[AR] Re: some interesting developments

  • From: "John Dom" <johndom@xxxxxxxxx>
  • To: <arocket@xxxxxxxxxxxxx>
  • Date: Thu, 31 Dec 2015 19:36:34 +0100

Nice artwork. To be one step ahead, I hope we have radar/sonar capable to
detect similar enemy contraptions coming in.



jd



From: arocket-bounce@xxxxxxxxxxxxx [mailto:arocket-bounce@xxxxxxxxxxxxx] On
Behalf Of Anthony Cesaroni
Sent: donderdag 31 december 2015 18:44
To: arocket@xxxxxxxxxxxxx
Subject: [AR] Re: some interesting developments



We developed a ground effects, sea skimming missile that used flexible tractor
nozzles for TVC along those lines for DARPA/ONR. USPTO 8,939,084 (others
pending). It turns into a super-cavitating torpedo for the end game and
attaches itself to the hull of the target, then awaits instructions. It’s quite
evil actually and the size of a Type A sonobuoy. The motor demonstrated 40
second action times.











Anthony J. Cesaroni

President/CEO

Cesaroni Technology/Cesaroni Aerospace

http://www.cesaronitech.com/

(941) 360-3100 x101 Sarasota

(905) 887-2370 x222 Toronto



-----Original Message-----
From: arocket-bounce@xxxxxxxxxxxxx [mailto:arocket-bounce@xxxxxxxxxxxxx] On
Behalf Of Henry Vanderbilt
Sent: Wednesday, December 30, 2015 7:15 PM
To: arocket@xxxxxxxxxxxxx
Subject: [AR] Re: some interesting developments



The forward nozzles are to help package things so the rocket tail clears the
ground when the F-15 rotates for takeoff, as I understand it.

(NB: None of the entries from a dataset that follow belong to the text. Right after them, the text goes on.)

(** [tmp.shape = v] *)
Definition set_shape (tmp : loc) (v : list Z) : M unit :=
  o ← read_object tmp;
  write_object tmp {| o_cls := o_cls o;
                      o_path := o_path o;
                      o_key := o_key o;
                      o_shape := v;
                      o_slice_list := o_slice_list o;
                      o_maxshape := o_maxshape o |}.

(** The loop of lines 116-141: [n] entries are left, [ix] is the next
    index, [new_shape] what has been appended so far. *)
Fixpoint resolve_loop (self tmp : loc) (n ix : nat) (new_shape : list Z)
  : M (list Z) :=
  match n with
  | O => mret new_shape
  | S n' =>
      tmp_o ← read_object tmp;
      l ← read_list (o_slice_list tmp_o);
      sl ← lift_res (list_getitem l ix);
      self_o ← read_object self;
      r ← lift_res (resolve_entry (o_shape self_o) ix sl);
      _ ← write_list (o_slice_list tmp_o) (<[ix := KSlice r.2]> l);
      resolve_loop self tmp n' (S ix) (new_shape ++ [r.1])
  end.

(** [DatasetContainer._parse_slicing] *)
Definition _parse_slicing (self : loc) (key : pykey) : M loc :=
  tmp ← copy self;
  self_o ← read_object self;
  let rank := Z.of_nat (length (o_shape self_o)) in
  key ← lift_res (unwrap_key rank key);
  tmp_o ← read_object tmp;
  l ← read_list (o_slice_list tmp_o);
  l ← lift_res (apply_key l key);
  _ ← write_list (o_slice_list tmp_o) l;
  new_shape ← resolve_loop self tmp (length l) 0 [];
  _ ← set_shape tmp new_shape;
  mret tmp.

(** [__getitem__] of the object's class. *)
Definition __getitem__ (self : loc) (key : pykey) : M loc :=
  self_o ← read_object self;
  match o_cls self_o with
  | VirtualSource => _parse_slicing self key
  | VirtualTarget =>
      tmp ← _parse_slicing self key;
      self_o ← read_object self;
      _ ← set_shape tmp (o_shape self_o);
      mret tmp
  end.

(** The descriptor value held at a location, when its list holds slices
    only. *)
Definition as_slice (ix : key_item) : option pyslice :=
  match ix with KSlice s => Some s | _ => None end.

Definition descriptor_at (σ : store) (r : loc) : option DatasetContainer :=
  o ← objects σ !! r;
  l ← lists σ !! o_slice_list o;
  sl ← mapM as_slice l;
  Some {| cls := o_cls o;
          path := o_path o;
          key := o_key o;
          shape := o_shape o;
          slice_list := sl;
          maxshape := o_maxshape o |}.

(** The object that holds the descriptor [d], with its slice list at
    [rl], and the descriptor an object holds when its list is [sls]. *)
Definition object_of (d : DatasetContainer) (rl : loc) : object :=
  {| o_cls := cls d;
     o_path := path d;
     o_key := key d;
     o_shape := shape d;
     o_slice_list := rl;
     o_maxshape := maxshape d |}.

Definition descriptor_of (o : object) (sls : list pyslice)
  : DatasetContainer :=
  {| cls := o_cls o;
     path := o_path o;
     key := o_key o;
     shape := o_shape o;
     slice_list := sls;
     maxshape := o_maxshape o |}.

End store.

(** ** reshapevdsgenerator.py *)

Module reshapevdsgenerator.
Import group.

(** Modelled from the spec: the per-file metadata that [grab_metadata] of
    the base class [VDSGenerator] (vdsgenerator.py) returns, and the
    [SourceMeta] tuple of the same module, are records of [frames]
    (a tuple), [height], [width] and [dtype]. *)
Record SourceMeta := {
  frames : list Z;
  height : Z;
  width : Z;
  dtype : string
}.

(** Modelled from the spec: [VDSGenerator.FULL_SLICE], the full slice of
    an axis. *)
Definition FULL_SLICE : key_item := KSlice (Slice None None None).

(** An [h5py.VirtualSource], whole ([vs_sel = None]) or indexed. *)
Record h5VirtualSource := {
  vs_path : string;
  vs_name : string;
  vs_shape : list Z;
  vs_dtype : string;
  vs_sel : option (list key_item)
}.

(** An [h5py.VirtualLayout]: each [v_layout[k] = s] adds an entry. *)
Record VirtualLayout := {
  vl_shape : list Z;
  vl_dtype : string;
  vl_maps : list (list key_item * h5VirtualSource)
}.

Definition layout_setitem (v_layout : VirtualLayout) (k : list key_item)
    (s : h5VirtualSource) : VirtualLayout :=
  {| vl_shape := vl_shape v_layout;
     vl_dtype := vl_dtype v_layout;
     vl_maps := vl_maps v_layout ++ [(k, s)] |}.

Definition source_getitem (v_source : h5VirtualSource) (k : list key_item)
  : h5VirtualSource :=
  {| vs_path := vs_path v_source;
     vs_name := vs_name v_source;
     vs_shape := vs_shape v_source;
     vs_dtype := vs_dtype v_source;
     vs_sel := Some k |}.

Record ReshapeVDSGenerator := {
  files : list string;
  source_node : string;
  total_frames : Z;
  periods : list Z;
  alternate : option (list bool);
  dimensions : list Z;
  source_file : string
}.

(** [ReshapeVDSGenerator.__init__], after the base class has set [files]
    and [source_node]. *)
Definition __init__ (shape : list Z) (files : list string)
    (source_node : string) (alternate : option (list bool))
  : res ReshapeVDSGenerator :=
  source_file ← tuple_getitem files 0;
  mret {| files := files;
          source_node := source_node;
          total_frames := 0;
          periods := [];
          alternate := alternate;
          dimensions := shape;
          source_file := source_file |}.

Definition set_total_frames (self : ReshapeVDSGenerator) (v : Z)
  : ReshapeVDSGenerator :=
  {| files := files self;
     source_node := source_node self;
     total_frames := v;
     periods := periods self;
     alternate := alternate self;
     dimensions := dimensions self;
     source_file := source_file self |}.

(** [ReshapeVDSGenerator.product] *)
Definition product (iterable : list Z) : Z :=
  foldl (λ product value, product * value) 1 iterable.

(** [create_mixed_radix_set] *)
Definition create_mixed_radix_set (self : ReshapeVDSGenerator) : list Z :=
  foldl (λ radices axis_length, hd 0 radices * axis_length :: radices)
    [1] (reverse (tail (dimensions self))).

ALASA used a similar configuration, until they cancelled it because the
nitrous-acetylene monopropellant wasn't stable (as discussed voluminously here
a few weeks back.) (The reason they wanted a high-energy monoprop seems clear;
ALASA was to have lifted as much as

100 pounds within the same overall size limits imposed by the F-15 carrier,
considerably more than the LOX-kero biprop SALVO's single 3u

cubesat.)



I'd be skeptical about the article's speculation that SALVO is already in
service, both because that seems faster development than likely, and because
the SALVO payload seems more appropriate to a proof-of-concept demonstrator
than to any useful operational mission.



On 12/30/2015 3:40 PM, Thomas McNeill wrote:

Interesting rocket. The engines are forward and it appears to drop

the tank below it. Two stages and one set of engines.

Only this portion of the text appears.